● **WHAT THE TASK ASKS**
Of the lines below, write out exactly those from the line with "mkvec (vx v / l) (vy v / l) (vz v / l)." through the line with "(** [np.linspace(start, stop, num)]", both included, and skip the rest.

Start of SUPPLIED DATA

(** [Scene::SampleLight]. The result is the light returned (a null
    pointer is [None]) and the final content of what [pdf] points to. *)
Definition SampleLight (debug : bool) (s : Scene) (u : float) (pdf : option float)
  : outcome (option Light * option float) :=
  check! sAssert debug (fle fzero u && fle u fone) LOG_SAMPLING in
  check! sAssertMsg debug (negb (is_null (m_lightsDis s))) LOG_SAMPLING
           "No light in the scene." in
  let! d := deref (m_lightsDis s) in
  let '(id, _pdf) := Distribution1D_.SampleDiscrete d u in
  if (0 <=? id) && (id <? Z.of_nat (length (m_lights s))) && fne _pdf fzero
  then
    Returned (m_lights s !! Z.to_nat id,
              match pdf with Some _ => Some _pdf | None => None end)
  else Returned (None, pdf).

(** [Scene::LightProperbility]: what [GetProperty] answers for [i]. *)
Definition LightProperbility (debug : bool) (s : Scene) (i : nat)
  : outcome (option float) :=
  check! sAssert debug (negb (is_null (m_lightsDis s))) LOG_LIGHT in
  let! d := deref (m_lightsDis s) in
  Returned (Distribution1D_.GetProperty d i).

(** [Scene::_generatePriBuf]: every entity of [m_entities] fills the scene. *)
Definition _generatePriBuf (d : SceneDocument) : SceneDocument :=
  {| scene := fold_left (fun s e => FillScene e s) (m_entities d) (scene d);
     m_entities := m_entities d |}.
(** * nostrcal: the NIP-52 calendar model, its validators, codec and
      query post-processing, embedded from

      - [lib/calendar/validation.ts]  (validateCalendarEvent, validateCalendar,
        validateCalendarEventRSVP),
      - [lib/calendar/types.ts]       (getTagValue, getTagValues,
        parseCalendarEvent, serializeCalendarEvent, serializeCalendarRSVP),
      - [hooks/calendar/useCalendarEvents.ts] (the queryFn bodies of
        useUpcomingCalendarEvents, useCalendarEventsByDateRange and
        useCalendarEventSearch).

    Conventions of the embedding.

    - A JavaScript string is a Rocq [string]; its characters stand for the
      UTF-16 code units below 256, compared by code as [<=] on JS strings does.
    - A JavaScript number is a [Z] (Unix seconds, kinds, limits are integers in
      the safe range); [NaN] is the [None] of [option Z].
    - A value of static type [string] that can be [undefined] at run time
      (the slot [tag[1]] of a one-element tag) is an [option string]; so is
      every optional field [x?: string].
    - [if (x)] on such a value is [truthy x]: defined and not the empty string.
    - A function that can raise a [TypeError] returns a [completion].
    - What the hooks get from outside is a parameter: the relay pool
      ([nostr.query]), the clock ([Date.now()], today's ISO date), the
      runtime's collation ([localeCompare]) and its time-zone table
      ([isValidTimeZone]).

    The file has three parts: the embedding of the source, the notions and
    concrete events the statements use, and the properties, grouped by the
    function they are about. *)

From Stdlib Require Import ZArith List String Ascii Bool Lia.
From Stdlib Require Import DecimalString DecimalZ DecimalPos DecimalN.
From Stdlib Require Import DecimalFacts.
From Stdlib Require Import Sorted.
Import ListNotations.
Local Open Scope string_scope.
Local Open Scope list_scope.
Local Open Scope Z_scope.

Set Implicit Arguments.

(* ===================================================================== *)
(** ** JavaScript primitives used by the source                           *)
(* ===================================================================== *)

Module JS.

(** [string | undefined] *)
Definition value := option string.

(** [if (v)] for a [string | undefined]: the empty string is falsy. *)
Definition truthy (v : value) : bool :=
  match v with
  | Some s => negb (s =? "")%string
  | None => false
  end.

(** [if (n)] for a [number | undefined] without NaN: zero is falsy. *)
Definition truthy_num (n : option Z) : bool :=
  match n with
  | Some z => negb (z =? 0)%Z
  | None => false
  end.
(** Modelled from the spec: [GEP] ([generalisedeigenproblem.hpp]) takes the
    pencil (A, B) and, on success, fills an eigenvalue table with one row
    (real numerator, imaginary numerator, denominator) per eigenvalue; it
    returns false on failure.  [None] is failure, [Some lambda] the table. *)
Definition GEPSolver (T : Type) : Type :=
  Spec1DMatrix T -> Spec1DMatrix T -> option (Spec1DMatrix T).

(** Modelled from the spec: [Polynomial] ([polynomial.hpp]) exposes its order
    and indexed coefficient access, from the constant term to the leading
    term. *)
Record Polynomial (T : Type) : Type := mkPoly {
  order : nat;
  coeff : nat -> T
}.
Global Arguments mkPoly {T} _ _.
Global Arguments order {T} _.
Global Arguments coeff {T} _ _.

(** ** Output parameters *)

(** The caller's [eig_real], [eig_imag] and [nreal], passed by reference. *)
Record Roots (T : Type) : Type := mkRoots {
  eig_real : list T;
  eig_imag : list T;
  nreal    : Z
}.
Global Arguments mkRoots {T} _ _ _.
Global Arguments eig_real {T} _.
Global Arguments eig_imag {T} _.
Global Arguments nreal {T} _.

(** The caller's [eig_real] and [nreal] of the two node solvers. *)
Record Nodes (T : Type) : Type := mkNodes {
  node_real  : list T;
  node_nreal : Z
}.
Global Arguments mkNodes {T} _ _.
Global Arguments node_real {T} _.
Global Arguments node_nreal {T} _.

(** ** [std::sort] *)

Section Sort.
Context {T : Type} `{Numeric T}.

Fixpoint sort_insert (x : T) (l : list T) : list T :=
  match l with
  | [] => [x]
  | y :: l' => if num_ltb x y then x :: l else y :: sort_insert x l'
  end.

(** [std::sort(first, last)] orders by [<]; the standard fixes its result up
    to the order of equivalent elements.  Insertion sort stands for it. *)
Definition std_sort (l : list T) : list T := foldr sort_insert [] l.

(** [std::sort(v.begin(), v.begin() + n)]. *)
Definition sort_prefix (n : nat) (v : list T) : list T :=
  std_sort (take n v) ++ drop n v.

End Sort.
(** * RAiDER tropospheric delay: ray construction, sampling, quadrature
      and parallel dispatch ([delay.py])

    A shallow embedding of the delay engine of [delay.py].  NumPy arrays of
    floats are lists of rationals ([Q], exact arithmetic: rounding error is
    not modelled), index arrays are lists of [nat], Python exceptions are
    the left summand of [result].  The helper module [util] and
    [np.linalg.norm] are not among the embedded sources; they enter as
    the fields of the record [Util], and every function that uses them
    takes the record as its first argument.  The threads of [_parmap] are
    run under an explicit schedule, so that a statement about a parallel
    call can be made for every interleaving. *)

From Stdlib Require Import String Ascii.
From Stdlib Require Import QArith Qround Qabs ZArith Lia Lqa Bool Arith.
From Stdlib Require Import Setoid Morphisms.
From Stdlib Require Import List.
Import ListNotations.

Open Scope Q_scope.

(* ===================================================================== *)
(** ** Python exceptions as an error monad *)
(* ===================================================================== *)

Inductive PyError : Type :=
| ValueError (msg : string)
| IndexError
| TypeError
| ModelError (tag : nat).   (* whatever an atmospheric-model query raises *)

Definition result (A : Type) : Type := (PyError + A)%type.

Definition ret {A} (a : A) : result A := inr a.
Definition raise {A} (e : PyError) : result A := inl e.

Definition bind {A B} (m : result A) (k : A -> result B) : result B :=
  match m with
  | inl e => inl e
  | inr a => k a
  end.

Notation "x <- m ;; k" := (bind m (fun x => k))
  (at level 61, m at next level, right associativity).

Definition succeeds {A} (m : result A) : Prop := exists a, m = inr a.

(* ===================================================================== *)
(** ** Vectors (rows of an (N,3) array) *)
(* ===================================================================== *)

Record vec : Type := mkvec { vx : Q; vy : Q; vz : Q }.

Definition veq (a b : vec) : Prop :=
  vx a == vx b /\ vy a == vy b /\ vz a == vz b.

(** [a + b], elementwise. *)
Definition vadd (a b : vec) : vec :=
  mkvec (vx a + vx b) (vy a + vy b) (vz a + vz b).

(** [t[..., np.newaxis] * v]: one row of the broadcast product. *)
Definition vscale (t : Q) (v : vec) : vec :=
  mkvec (t * vx v) (t * vy v) (t * vz v).

(** [v * k[..., np.newaxis]]: one row, scalar on the right. *)
Definition vscale_r (v : vec) (k : Q) : vec :=
  mkvec (vx v * k) (vy v * k) (vz v * k).

(** [v / l[..., np.newaxis]]: one row. *)
Definition vdiv (v : vec) (l : Q) : vec :=
  mkvec (vx v / l) (vy v / l) (vz v / l).

(** A geodetic point: one row of [llas]. *)
Record lla : Type := mklla { lat : Q; lon : Q; ht : Q }.

(* ===================================================================== *)
(** ** The NumPy primitives the module uses *)
(* ===================================================================== *)

Module np.

(** [x > y] on floats. *)
Definition gt (x y : Q) : bool := negb (Qle_bool x y).

(** [np.linspace(start, stop, num)] (endpoint included): [num] samples,
    the [i]-th at [start + i * step] with [step = (stop - start)/(num - 1)],
    the last one overwritten with [stop]; a single sample is [start];
    a negative [num] raises. *)
Definition linspace (start stop : Q) (num : Z) : result (list Q) :=
  if (num <? 0)%Z then
    raise (ValueError "Number of samples must be non-negative")
  else
    match Z.to_nat num with
    | O => ret []
    | S O => ret [start]
    | S (S k) =>
        let step := (stop - start) / inject_Z (num - 1) in
        ret (map (fun i => inject_Z (Z.of_nat i) * step + start) (seq 0 (S k))
               ++ [stop])
    end.


(** [np.linspace(0, stop, num, dtype=int)] for non-negative integers
    [stop]: the samples [i * step] with [step = stop / (num - 1)], the
    last one overwritten with [stop], cast to integers.  The quotient is
    taken exactly here.  NumPy rounds [step] to a float before it
    multiplies, so where [num - 1] does not divide [stop] a sample of
    NumPy's can be one less than the one here; the two agree on the first
    and the last sample, and on every sample where [num - 1] divides
    [stop] and [stop] is [float_exact]. *)
Definition linspace_int (stop : nat) (num : nat) : list nat :=
  match num with
  | O => []
  | S O => [O]
  | S (S k) => map (fun i => (i * stop) / (S k))%nat (seq 0 (S k)) ++ [stop]
  end.

(** [np.diff(x)]. *)
Fixpoint diff (x : list Q) : list Q :=
  match x with
  | a :: ((b :: _) as tl) => (b - a) :: diff tl
  | _ => []
  end.

(** [y[1:] + y[:-1]]. *)
Fixpoint pairsum (y : list Q) : list Q :=
  match y with
  | a :: ((b :: _) as tl) => (b + a) :: pairsum tl
  | _ => []
  end.

Definition sum (l : list Q) : Q := fold_left Qplus l 0.

(** Elementwise product of two 1-D arrays under NumPy broadcasting:
    equal lengths multiply pairwise, a length-1 operand is stretched,
    anything else raises. *)
Definition bmul (a b : list Q) : result (list Q) :=
  if (length a =? length b)%nat then
    ret (map (fun p => fst p * snd p) (combine a b))
  else
    match a, b with
    | [a0], _ => ret (map (fun y => a0 * y) b)
    | _, [b0] => ret (map (fun x => x * b0) a)
    | _, _ => raise (ValueError "operands could not be broadcast together")
    end.

(** [np.trapz(y, x)] on 1-D arrays:
    [(diff(x) * (y[1:] + y[:-1]) / 2.0).sum()]. *)
Definition trapz (y x : list Q) : result Q :=
  prods <- bmul (diff x) (pairsum y) ;;
  ret (sum (map (fun p => p / 2) prods)).

(** [np.cumsum]. *)
Fixpoint cumsum_from (acc : nat) (l : list nat) : list nat :=
  match l with
  | [] => []
  | a :: tl => (acc + a)%nat :: cumsum_from (acc + a)%nat tl
  end.
Definition cumsum (l : list nat) : list nat := cumsum_from 0 l.

(** [np.roll(a, 1)]: the last element moves to the front. *)
Definition roll1 {A} (l : list A) : list A :=
  match l with
  | [] => []
  | _ => skipn (length l - 1) l ++ firstn (length l - 1) l
  end.

(** [a[0] = v] on an array. *)
Definition set0 {A} (l : list A) (v : A) : result (list A) :=
  match l with
  | [] => raise IndexError
  | _ :: tl => ret (v :: tl)
  end.

(** [np.where(mask)[0]]: the indices at which the mask holds. *)
Fixpoint where_from (i : nat) (mask : list bool) : list nat :=
  match mask with
  | [] => []
  | b :: tl => if b then i :: where_from (S i) tl else where_from (S i) tl
  end.
Definition where_ (mask : list bool) : list nat := where_from 0 mask.

(** [np.concatenate(arrays)]: raises on an empty sequence of arrays. *)
Definition concatenate {A} (ls : list (list A)) : result (list A) :=
  match ls with
  | [] => raise (ValueError "need at least one array to concatenate")
  | _ => ret (concat ls)
  end.

(** [np.zeros(n)]. *)
Definition zeros (n : nat) : list Q := repeat 0 n.

End np.

(** Python slices [a[start:stop]] and [a[:stop]] with non-negative bounds. *)
Definition slice {A} (l : list A) (start stop : nat) : list A :=
  firstn (stop - start) (skipn start l).


(* ===================================================================== *)
(** ** Ray construction, sampling and quadrature *)
(* ===================================================================== *)

(** What [delay.py] takes from the module [util] and from [np.linalg]:
    the reference height, trigonometry in degrees, the two coordinate
    transforms (one point each) and the Euclidean norm of one row. *)
Record Util : Type := mkUtil {
  zref : Q;
  cosd : Q -> Q;
  sind : Q -> Q;
  lla2ecef : Q -> Q -> Q -> vec;
  ecef2lla : vec -> lla;
  norm : vec -> Q
}.

(** The look-vector argument: the [Zenith] marker, an (N,3) array of
    vectors, or an (N,) array of scalars. *)
Inductive LookVecs : Type :=
| Zenith
| Vectors (vs : list vec)
| Scalars (ss : list Q).

(** The atmospheric model: [weather.hydrostatic_delay] and
    [weather.wet_delay], each a batch query that may raise. *)
Record Weather : Type := mkWeather {
  wm_hydrostatic_delay : list vec -> result (list Q);
  wm_wet_delay : list vec -> result (list Q)
}.

(** Step in meters to use when integrating. *)
Definition _STEP : Q := 15.

(** The samples of one ray that survive truncation, with the index at
    which the ray was cut. *)
Record RaySamples : Type := mkRay {
  first_high : nat;
  t_points : list Q;
  positions : list vec
}.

End of SUPPLIED DATA

● **FINAL ANSWER**
  mkvec (vx v / l) (vy v / l) (vz v / l).

(** A geodetic point: one row of [llas]. *)
Record lla : Type := mklla { lat : Q; lon : Q; ht : Q }.

(* ===================================================================== *)
(** ** The NumPy primitives the module uses *)
(* ===================================================================== *)

Module np.

(** [x > y] on floats. *)
Definition gt (x y : Q) : bool := negb (Qle_bool x y).

(** [np.linspace(start, stop, num)] (endpoint included): [num] samples,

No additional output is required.